Growth differentiation factor-9 stimulates progesterone synthesis in granulosa cells via a prostaglandin E2/EP2 receptor pathway.

Abstract

Growth differentiation factor-9 (GDF-9), an oocyte-secreted member of the transforming growth factor beta superfamily, progesterone receptor, cyclooxygenase 2 (Cox2; Ptgs2), and the EP2 prostaglandin E(2) (PGE(2)) receptor (EP2; Ptgerep2) are required for fertility in female but not male mice. To define the interrelationship of these factors, we used a preovulatory granulosa cell culture system in which we added recombinant GDF-9, prostaglandins, prostaglandin receptor agonists, or cyclooxygenase inhibitors. GDF-9 stimulated Cox2 mRNA within 2 h, and PGE(2) within 6 h; however, progesterone was not increased until 12 h after addition of GDF-9. This suggested that Cox2 is a direct downstream target of GDF-9 but that progesterone synthesis required an intermediate. To determine whether prostaglandin synthesis was required for progesterone production, we analyzed the effects of PGE(2) and cyclooxygenase inhibitors on this process. PGE(2) can stimulate progesterone synthesis by itself, although less effectively than GDF-9 (3-fold vs. 6-fold increase over 24 h, respectively). Furthermore, indomethacin or NS-398, inhibitors of Cox2, block basal and GDF-9-stimulated progesterone synthesis. However, addition of PGE(2) to cultures containing both GDF-9 and NS-398 overrides the NS-398 block in progesterone synthesis.

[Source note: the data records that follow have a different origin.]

Lemma json_obj_no_date (p : list (string * json)) (l : loc) :
  ~ In (VDate l) (map snd (json_obj p)).
Proof.
  unfold json_obj. rewrite map_map. intros [[k j] [E _]]%in_map_iff.
  destruct j; discriminate.
Qed.

(** ** Lemmas: one step *)

Section Step.
Context `{TZ : LocalTZA}.

Ltac step_unfold :=
  unfold step, ngOnInit, on_params, on_produto, on_fetch_error, calcularDataFimGarantia,
    onSubmit, on_request_done, on_input, with_form, with_heap, with_fetching in *.

Lemma step_uninit (s : state) (ev : event) :
  initialized s = false -> (forall p, ev <> NgOnInit p) -> step s ev = s.
Proof. intros H Hev. destruct ev; simpl; rewrite ?H; try reflexivity. now destruct (Hev params). Qed.

(** After [ngOnInit] the form keeps its controls. *)
Lemma step_controls (s : state) (ev : event) :
  initialized s = true ->
  initialized (step s ev) = true /\ form_shape (produtoForm (step s ev)) = form_shape (produtoForm s).
Proof.
  intros H. step_unfold. destruct ev; simpl; rewrite H; simpl; repeat case_match; simpl;
    rewrite ?patchValue_shape, ?set_control_shape; auto.
Qed.

Lemma data_fim_garantia_dom (h : gmap loc time_value) (a b : value) :
  dom (fst (data_fim_garantia h a b)) = {[snd (data_fim_garantia h a b)]} ∪ dom h.
Proof.
  unfold data_fim_garantia. pose proof (new_date_dom h a) as D.
  destruct (new_date h a) as [h1 l]. cbn [fst snd] in *.
  repeat case_match; cbn [fst snd]; rewrite ?date_setMonth_dom; exact D.
Qed.

(** The heap only grows. *)
Lemma step_heap_dom (s : state) (ev : event) : dom (heap s) ⊆ dom (heap (step s ev)).
Proof.
  step_unfold. destruct ev; cbn -[data_fim_garantia]; repeat case_match; simplify_eq;
    cbn -[data_fim_garantia]; try set_solver.
  all: try (rewrite dom_insert_L; set_solver).
  all: match goal with
       | H : data_fim_garantia ?h ?a ?b = (?h', ?l') |- _ =>
           pose proof (data_fim_garantia_dom h a b) as D; rewrite H in D; cbn [fst snd] in D;
           rewrite D; set_solver
       end.
Qed.

Lemma createForm_wf (h : gmap loc time_value) : heap_wf createForm h.
Proof.
  intros k c l Hin Hc. simpl in Hin.
  repeat destruct Hin as [E|Hin]; try contradiction; injection E as _ <-; discriminate.
Qed.

Lemma on_params_fields (s : state) (p : list (string * string)) :
  produtoForm (on_params s p) = produtoForm s /\ heap (on_params s p) = heap s /\
  initialized (on_params s p) = initialized s /\ route_active (on_params s p) = route_active s.
Proof. unfold on_params, with_fetching. repeat case_match; simpl; auto. Qed.

Lemma onSubmit_fields (s : state) :
  produtoForm (onSubmit s) = produtoForm s /\ heap (onSubmit s) = heap s /\
  isEditing (onSubmit s) = isEditing s /\ produtoId (onSubmit s) = produtoId s /\
  initialized (onSubmit s) = initialized s /\ route_active (onSubmit s) = route_active s.
Proof. unfold onSubmit. destruct (isEditing s); simpl; repeat split. Qed.

Lemma calcular_wf (s : state) :
  heap_wf (produtoForm s) (heap s) ->
  heap_wf (produtoForm (calcularDataFimGarantia s)) (heap (calcularDataFimGarantia s)).
Proof.
  intros Hwf. unfold calcularDataFimGarantia. case_match; [|exact Hwf].
  pose proof (data_fim_garantia_dom (heap s) (get (form_value (produtoForm s)) "dataCompra")
                (get (form_value (produtoForm s)) "duracaoGarantiaMeses")) as D.
  destruct (data_fim_garantia _ _ _) as [h l]. cbn [fst snd] in D.
  unfold with_form, with_heap. cbn [produtoForm heap].
  apply heap_wf_patch; [apply (heap_wf_mono _ (heap s)); [set_solver|exact Hwf]|].
  intros l' [E|[]]. injection E as <-. set_solver.
Qed.

Lemma on_input_wf (s : state) (k : string) (i : input) :
  heap_wf (produtoForm s) (heap s) -> heap_wf (produtoForm (on_input s k i)) (heap (on_input s k i)).
Proof.
  intros Hwf. unfold on_input, with_form, with_heap. destruct i; simpl;
    apply heap_wf_set; try (intros l E; discriminate E); try exact Hwf.
  - apply (heap_wf_mono _ (heap s)); [rewrite dom_insert_L; set_solver|exact Hwf].
  - intros l [= <-]. rewrite dom_insert_L. set_solver.
Qed.

Lemma step_heap_wf (s : state) (ev : event) :
  heap_wf (produtoForm s) (heap s) -> heap_wf (produtoForm (step s ev)) (heap (step s ev)).
Proof.
  intros Hwf. destruct ev; simpl; destruct (initialized s); simpl; try exact Hwf.
  - unfold ngOnInit. destruct (on_params_fields (mkState createForm (produtoId s) (isEditing s)
      (heap s) true true (fetching s) (pending s) (next_request s) (log s)) params) as (-> & -> & _).
    apply createForm_wf.
  - case_match; [|exact Hwf]. destruct (on_params_fields s params) as (-> & -> & _). exact Hwf.
  - case_match; [|exact Hwf]. unfold on_produto, with_form, with_fetching.
    repeat case_match; simpl; try exact Hwf.
    apply heap_wf_patch; [exact Hwf|]. intros l0 Hl0. exfalso. eapply json_obj_no_date; eauto.
  - case_match; exact Hwf.
  - apply on_input_wf, Hwf.
  - apply calcular_wf, Hwf.
  - destruct (onSubmit_fields s) as (-> & -> & _). exact Hwf.
  - unfold on_request_done. case_match; [case_match|]; exact Hwf.
  - unfold on_request_done. case_match; [case_match|]; exact Hwf.
Qed.

Lemma on_result_no_fetch (k : request_kind) (ok : bool) (e : value) (id : number) :
  ~ In (GetProdutoById id) (on_result k ok e).
Proof. destruct k, ok; simpl; intuition discriminate. Qed.

(** Outside edit mode nothing stores an id or fetches a product. *)
Lemma step_edit (s : state) (ev : event) :
  isEditing (step s ev) = false ->
  isEditing s = false /\ produtoId (step s ev) = produtoId s /\
  (forall id, In (GetProdutoById id) (log (step s ev)) -> In (GetProdutoById id) (log s)).
Proof.
  destruct ev; simpl; destruct (initialized s); simpl; try (intros; auto; fail).
  all: unfold ngOnInit, on_params, on_produto, on_fetch_error, on_input, calcularDataFimGarantia,
         on_request_done, with_fetching, with_form, with_heap.
  all: try (destruct (onSubmit_fields s) as (_ & _ & Hed & Hid & _); rewrite Hed, Hid;
            unfold onSubmit; destruct (isEditing s)).
  all: repeat case_match; simpl; intros; try discriminate;
    repeat split; auto; intros id Hin;
    repeat match goal with
    | H : In _ (app _ _) |- _ => apply in_app_iff in H as [H|H]
    | H : In _ [_] |- _ => destruct H as [H|[]]; try discriminate H
    end; auto; exfalso; eapply on_result_no_fetch; eauto.
Qed.

Lemma ngOnInit_fields (s : state) (p : list (string * string)) :
  produtoForm (ngOnInit s p) = createForm /\ initialized (ngOnInit s p) = true.
Proof. unfold ngOnInit. destruct (on_params_fields (mkState createForm (produtoId s) (isEditing s)
  (heap s) true true (fetching s) (pending s) (next_request s) (log s)) p) as (-> & _ & -> & _). auto. Qed.

Lemma inv_init : inv init_state.
Proof.
  repeat split; try discriminate.
  - intros id [].
  - intros k c l Hin Hc. simpl in Hin.
    repeat destruct Hin as [E|Hin]; try contradiction; injection E as _ <-; discriminate.
Qed.

Lemma inv_step (s : state) (ev : event) : inv s -> inv (step s ev).
Proof.
  intros (Hpre & Hctl & Hed & Hwf).
  split; [|split; [|split]].
  - intros Hi. destruct (initialized s) eqn:Hs.
    + rewrite (proj1 (step_controls s ev Hs)) in Hi. discriminate.
    + specialize (Hpre eq_refl). subst s. destruct ev; simpl in Hi |- *; try reflexivity.
      now rewrite (proj2 (ngOnInit_fields init_state params)) in Hi.
  - intros Hi. destruct (initialized s) eqn:Hs.
    + rewrite (proj2 (step_controls s ev Hs)). auto.
    + rewrite (Hpre eq_refl) in *. destruct ev; simpl in Hi |- *;
        try (apply ngOnInit_fields in Hi; discriminate); try discriminate.
      now rewrite (proj1 (ngOnInit_fields init_state params)).
  - intros He. destruct (step_edit s ev He) as (He0 & -> & Hlog).
    destruct (Hed He0) as [Hid Hno]. split; [exact Hid|]. intros id Hin. exact (Hno id (Hlog id Hin)).
  - apply step_heap_wf, Hwf.
Qed.

(** Rule induction over the reachable states. *)
Lemma reachable_inv (s : state) : reachable s -> inv s.
Proof. induction 1; [apply inv_init | apply inv_step; assumption]. Qed.

Lemma run_reachable (s : state) (evs : list event) :
  reachable s -> reachable (run s evs).
Proof. revert s. induction evs as [|ev evs IH]; intros s Hs; simpl; [exact Hs|]. apply IH. now constructor. Qed.

End Step.

(** ** Lemmas: the end date [calcularDataFimGarantia] computes *)

Section EndDate.
Context `{TZ : LocalTZA}.

(** The new object holds [setMonth] of the purchase date's time value
    with the ToNumber of [getMonth() + duracaoMeses]. *)
Lemma data_fim_garantia_value (h : gmap loc time_value) (dc dur : value) (t0 : Z) :
  date_value h dc = Some t0 ->
  fst (data_fim_garantia h dc dur) !! snd (data_fim_garantia h dc dur) =
  Some (setMonth (Some t0)
          (to_number (fst (new_date h dc)) (js_add (fst (new_date h dc)) (VNum (getMonth (Some t0))) dur))).
Proof.
  intros Hv. unfold data_fim_garantia.
  pose proof (new_date_lookup h dc) as Hl. rewrite Hv in Hl.
  destruct (new_date h dc) as [h1 l]. cbn [fst snd] in *.
  rewrite (date_setMonth_lookup h1 l _ _ Hl). unfold date_getMonth, date_of. rewrite Hl. reflexivity.
Qed.

(** With a number of months [n], the month passed to [setMonth] is the
    purchase month plus [n]. *)
Lemma data_fim_garantia_number (h : gmap loc time_value) (dc : value) (t0 n : Z) :
  date_value h dc = Some t0 ->
  fst (data_fim_garantia h dc (VNum (Fin n 0))) !! snd (data_fim_garantia h dc (VNum (Fin n 0))) =
  Some (setMonth (Some t0) (of_Z (MonthFromTime (LocalTime t0) + n))).
Proof.
  intros Hv. rewrite (data_fim_garantia_value _ _ _ _ Hv).
  change (getMonth (Some t0)) with (of_Z (MonthFromTime (LocalTime t0))).
  rewrite js_add_num. cbn [to_number]. change (Fin n 0) with (of_Z n). rewrite add_int. reflexivity.
Qed.

End EndDate.

(** ** Properties *)

Section Props.
Context `{TZ : LocalTZA}.

Lemma lookup_control_absent (f : form) (k : string) :
  ~ In k (controls_of f) -> lookup_control f k = None.
Proof.
  unfold lookup_control. induction f as [|[k' c] f IH]; simpl; [reflexivity|]. intros Hn.
  destruct (String.eqb_spec k' k) as [->|_]; [exfalso; auto|]. apply IH. auto.
Qed.

Lemma end_date_control_absent (s : state) :
  reachable s -> initialized s = true -> ~ In "dataFimGarantia" (controls_of (produtoForm s)).
Proof.
  intros Hr Hi. destruct (reachable_inv s Hr) as (_ & Hshape & _). 
  rewrite (shape_controls _ _ (Hshape Hi)). simpl. intuition discriminate.
Qed.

To further define the PGE(2)-dependent pathway, we show that butaprost, a specific EP2 agonist, stimulates progesterone synthesis and overrides the NS-398 block. In addition, GDF-9 stimulates EP2 mRNA synthesis by a prostaglandin- and progesterone-independent pathway. Thus, GDF-9 induces an EP2 signal transduction pathway which appears to be required for progesterone synthesis in cumulus granulosa cells. These studies further demonstrate the importance of oocyte-somatic cell interactions in female reproduction.